**Work task:**
Print the first line of the records below and every line after it, up to and including the line with "- execution: the". Print nothing else.

Recorded information: Begin

(* ===== verification/Prelude.v ===== *)
(** Verification of the ethereum-rust execution client.

    The program.  ethereum-rust is an Ethereum client in Rust, split into
    crates.  This development models the crates that carry the client's own
    deterministic logic, from the bottom up:
    - serialisation: the RLP codec (crates/rlp), hashes and signatures
      (crates/crypto), data types (crates/types);
    - execution: the EVM (crates/evm) with gas, stack, memory, state database,
      opcode table, interpreter and precompiled contracts;
    - blocks and transactions (crates/core), the transaction pool
      (crates/txpool), blob gas (EIP-7691) and withdrawal requests (EIP-7002);
    - consensus (crates/consensus): the fork-choice rules, the proof-of-stake
      and proof-of-authority engines, block validation and the validator
      balances of EIP-7251; block verification (crates/verification);
    - the interface to the consensus client: fork-choice store, payloads and
      handlers (crates/engine); filters and subscriptions (crates/filter);
    - storage and commitments: the key-value store (crates/storage), the
      Merkle-Patricia trie (crates/trie), Verkle trees with their proofs,
      witnesses and migration (crates/verkle);
    - parallel execution: dependency graph, scheduler, conflict detection,
      state manager, executor and validator (crates/parallel-execution);
    - data availability: erasure code, reconstruction, custody, sampling and
      distribution of columns (crates/das);
    - block building: bundles, auctions and the choice of the transactions of
      a block (crates/mev);
    - single-slot finality: the validator set, its committees, the
      aggregation of their signatures and the rounds that finalize a slot
      (crates/ssf);
    - history expiry: what expires, how it is pruned, archived and retrieved
      (crates/history-expiry);
    - node discovery: the routing table and messages of discovery version 5
      (crates/network);
    - synchronisation: the modes full, fast, snap and light (crates/sync).
    Blocks and transactions are encoded with the RLP codec and hashed; the EVM
    reads and writes accounts through the [StateDB] trait; the tries stand on
    the hash function and the key-value store; the migration moves accounts
    from a state source into a Verkle tree; the peer stores columns the
    erasure code made; a block is built from the winners of an auction and the
    transaction pool; committees are formed from the active validators and their
    signatures aggregated; what is pruned is archived first; the consensus
    interface runs an engine and then the block validator; a synchronizer
    downloads headers, bodies and state into the database; the engine API
    imports what the consensus engine accepts; filters read the blocks and
    receipts of the database.

    Files.
    - Prelude: results, panics and state passing ([outcome], [SM] and their
      notations), weakest preconditions, machine integers with the two build
      profiles ([Profile]: overflow panics or wraps), byte strings, big-endian
      numbers, and the tactics and hints the other files share.
    - U256: interfaces of the crates primitive-types and sha3, as operation
      classes with classes of laws and a concrete instance of each; and
      keccak256 of crates/crypto/src/lib.rs.
    - Rlp, RlpProofs: crates/rlp.  [Encoder] and [Decoder] are records, the
      traits Encode and Decode the record [RlpImpl], each [impl] a definition;
      the theorems are the round trips, prefix-freedom, termination and the
      overflow behaviour of the length arithmetic.
    - EvmMachine: error.rs, gas.rs, stack.rs, memory.rs, state.rs and the
      accounts of lib.rs.  EvmOpcodes: opcodes.rs.  EvmArith: the signed and
      shift helpers of interpreter.rs and what they compute.
    - EvmInterp: execution.rs, interpreter.rs, lib.rs.  The object
      [Interpreter] is the record [Interp]; each arm of execute_opcode is a
      definition [op_X]; [run] is the loop with fuel.
    - EvmSafety: the well-formedness invariant [wf], what a method may change
      ([trans]) and triples ([spec], [ends]) that track stack height, static
      mode, gas, progress and panics.  EvmAlu: the word operations as integer
      arithmetic.  EvmMemory: the memory as an unbounded array of bytes.
      EvmSound: the triple of every arm, execute_opcode and run.
      EvmProps, EvmProps2: the theorems on the interpreter and its departures
      from the EVM, with machines that witness them; the tests of
      crates/evm/src/tests.rs evaluate in EvmProps.
    - Precompiled: precompiled.rs over the hash, curve and big-integer crates.
    - Types: bloom.rs, uint.rs, hash.rs, address.rs of crates/types.
    - TxPool, TxPoolProofs: crates/txpool/src/lib.rs, its consistency
      invariant, reachability by the public methods, block selection.
    - Eip7691: the blob fee market, blob transactions and the blob pool; the
      fee is the integer Taylor series, and the pool keeps its invariant.
    - Eip7002: withdrawal requests, the exit queue and the validator registry;
      exits are scheduled, sorted and processed, the queue is a FIFO.
    - Crypto: signatures over the interface of the secp256k1 crate.
      Transaction, TransactionProofs: the five transaction types of
      crates/core; hashes and signing hashes bind every field.
      Block, BlockProofs: headers, withdrawals, blocks and their hashes.
    - ForkChoice, ForkChoiceProofs: the rules longest chain, GHOST, Casper FFG
      and LMD GHOST over the tree of blocks; what each selects and what
      pruning keeps.
    - Storage: the in-memory database as a map and the keys of the tables.
    - Nibbles: the paths of the trie.  Trie: node.rs, trie.rs, proof.rs of
      crates/trie.  TrieProofs: lookup as a map, well-formed nodes.
      TrieProps: the trie in memory as a finite map, and what survives over a
      database.  TrieCodec: what decoding makes of an encoded node, commits and
      Merkle proofs.
    - Verkle: node.rs, tree.rs and commitment.rs of crates/verkle.
      VerkleProofs: the map a tree denotes and its invariant.  VerkleProps:
      the tree as a map, what its root commits to and what its proofs show.
      VerkleWitness: proof.rs and witness.rs.  VerkleMigration: migration.rs
      over a class of state sources.
    - Das: erasure.rs of crates/das over a class of Reed-Solomon codes.
      DasPeer: reconstruction.rs and peer_das.rs.  DasNet: sampling.rs and
      distribution.rs over records of network functions.  DasNetProofs: the
      cache never shows, batches change nothing, the index of custodians is
      exact.
    - Mev: bundle.rs, auction.rs and the transactions of builder.rs of
      crates/mev.  MevProofs: the auction as a greedy reference, what a sealed
      bid commits to, what a built block holds.
    - F64: the operations of [f64] the sources use, as binary64 numbers of the
      library SpecFloat.  SsfValidator, SsfCommittee: validator.rs and
      committee.rs of crates/ssf; the active list is exact.  SsfProofs:
      committees partition the validators, quorums intersect.
    - HistoryExpiry: pruning.rs and expiry_manager.rs of
      crates/history-expiry.  HistoryProofs: the policies agree, what they
      list, and that a round completes.  HistoryArchive: the archives of
      archival.rs as implementations of one trait.  HistoryPortal:
      portal_integration.rs and retrieval.rs.  HistoryArchiveProofs: what an
      archive gives back, and what retrieval finds once blocks are pruned.
    - Discv5, Discv5Proofs: discovery_v5.rs of crates/network; the invariant
      of the routing table, the closest nodes as a sorted reference, what
      datagrams change and where maintenance stops.
    - SsfBls, SsfBlsProofs: signature_aggregation.rs of crates/ssf; the three
      strategies sign for the same keys, and what verifies.
    - SsfAggregator: the four strategies of aggregator.rs of crates/ssf.
      SsfFinality: finality.rs, from a block to its vote and its checkpoint.
      SsfFinalityProofs: what finalizes a slot, for whom a tree signs, and
      the bounds of the state that is kept.
    - Filter: the five files of crates/filter.  FilterProofs: what the bloom
      check lets through and when that is every log; polls and subscriptions
      deliver every log once.
    - Verification: the five files of crates/verification.
      VerificationProofs: which headers pass, what a verified chain, state
      transition and block satisfy.
    - Engine: types.rs, forkchoice.rs, payload.rs and api.rs of crates/engine.
      EngineProofs: what the named blocks are, the round trip of payloads, the
      base fee, the canonical test.
    - Eip7251, Eip7251Proofs: the registry of crates/consensus/src/eip7251.rs,
      its caps and its consolidations.  ConsensusEngine: the
      errors, configuration and engine trait of the crate and both engines.
      Consensus: validator.rs and lib.rs.  ConsensusProofs: rotation of
      signers and proposers, votes, committees, justification, and that the
      engines and the validator accept no block together.
    - Scheduler, SchedulerProofs: dependency_graph.rs, scheduler.rs and the
      batches they make.  ParallelState: conflict_detector.rs and
      state_manager.rs; what counts as a conflict, and that changes whose
      access sets have none commute.
    - ParallelExecutor: executor.rs and validator.rs of
      crates/parallel-execution.  ParallelExecutorProofs: what a batch leaves
      of the accounts, which transactions are found in conflict, and which
      results the validator passes.
    - Authorization: the authorizations of crates/core/src/eip7702.rs, their
      signatures and the delegations they give.
    - Sync: lib.rs, block_downloader.rs, fast_sync.rs, snap_sync.rs and
      state_sync.rs of crates/sync.  SyncProofs: which modes complete and where
      the others stop.

    Conventions.  A method on [&mut self] returns its result and the object
    afterwards, also when it fails, since the caller of a failed method sees
    what it changed before.  Unsigned integers are the [Z] they denote; plain
    [+], [-], [*] go through [uadd], [usub], [umul], which panic or wrap with
    the profile; [wrapping], [saturating] and [checked] operations are written
    out.  A range or index out of bounds, [unwrap] on [None] and a vector
    longer than [isize::MAX] bytes are [Panic].  Hash maps are [gmap]s; where
    the code iterates over one, the order is a parameter or, where it cannot
    be seen, the one of [map_to_list].  Asynchronous methods are modelled as
    the sequence of what they do: each runs alone.  Locks show only where a
    task asks for one it holds itself ([relocked]): it waits for ever or
    panics, since the standard library promises neither ([Relock]).

    Bounds and fuel.  [run] takes one unit of fuel per iteration;
    [EvmProps.run_terminates] shows that [(gas_limit + 1) * (code length + 1)]
    units are enough below the gas limit [u64::MAX], and
    [EvmProps2.unmetered_loop_diverges] that none are at it.  [decode_item] and
    the loop of [decode_list] take fuel bounded by the length of the input,
    which [RlpProofs.rlp_decode_terminates] shows to be enough.  Walks through
    the tree of blocks take fuel, and the theorems show that some amount is
    enough where there are no cycles.  Walks through a trie take a unit per
    node, at most one more than the nibbles of the longest key; walks through
    a Verkle tree 66 units for keys of 32 bytes; the worker of a migration as
    many rounds as there are accounts and one; the loop of identify_by_size
    50002 rounds, since each frees two million of at most 10^11 bytes; the
    canonical test of the engine API the number of the block and two; the
    levels of a tree of signatures the length of their list, since the parts
    of a list are shorter; the loop over the headers of a sync 1002 turns, since
    the head is fixed at 1000.  The loops that fetch blocks and heal tries never
    end, and the theorems show that of any amount of fuel.  Lengths
    of buffers are at most [isize::MAX], the bound Rust puts on allocations.

    Parameters.  Code outside the repository (primitive-types, sha3, sha2,
    ripemd, secp256k1, num-bigint, priority-queue, petgraph, bincode,
    reed-solomon, blst, the compression crates, the IPFS and HTTP clients) is a
    class of operations with a class of laws, or an argument of the
    definitions, and the laws state documented behaviour; a concrete instance
    shows that they can hold.  So is the logarithm of [f64], whose result the
    standard library leaves to the platform ([LogarithmLaws]).  The constants
    of eip7251.rs, whose literals exceed their type, are a class with an
    instance for the values they mean and one for the values they wrap to.  Random choices, clocks, iteration
    orders of hash maps, cron schedules, random payload ids, serialised forms
    and implementations of traits the sources only declare (state sources,
    chains, archives) are arguments too.  Some crates name fields and methods
    of headers, transactions and signatures, or functions such as the
    recovery of an authority from the parts of a signature, that crates/core
    and crates/crypto do not have; their models hold the fields they use in records of their own
    and take the missing functions as parameters.

    Not modelled.  Text forms (hex, checksums, Display), serde, logging, the
    interleaving of tasks and the locks between them.  The allocator: an allocation below
    [isize::MAX] succeeds.  The RocksDB store, the network crate apart from its
    discovery version 5, the RPC crate and the node binary, which are I/O over
    other crates; the tokens and relays of crates/engine; the relays of
    crates/mev and the header and payload its builder wraps around the
    transactions.  The file beacon_sync.rs, which crates/sync does not declare
    as a module.  The remaining crates are prototypes around external provers
    and models. *)
From stdpp Require Import base list numbers option.
From Stdlib Require Import ZArith Lia Sorted.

Recorded information: End

**Answer:**
(* ===== verification/Prelude.v ===== *)
(** Verification of the ethereum-rust execution client.

    The program.  ethereum-rust is an Ethereum client in Rust, split into
    crates.  This development models the crates that carry the client's own
    deterministic logic, from the bottom up:
    - serialisation: the RLP codec (crates/rlp), hashes and signatures
      (crates/crypto), data types (crates/types);
    - execution: the EVM (crates/evm) with gas, stack, memory, state database,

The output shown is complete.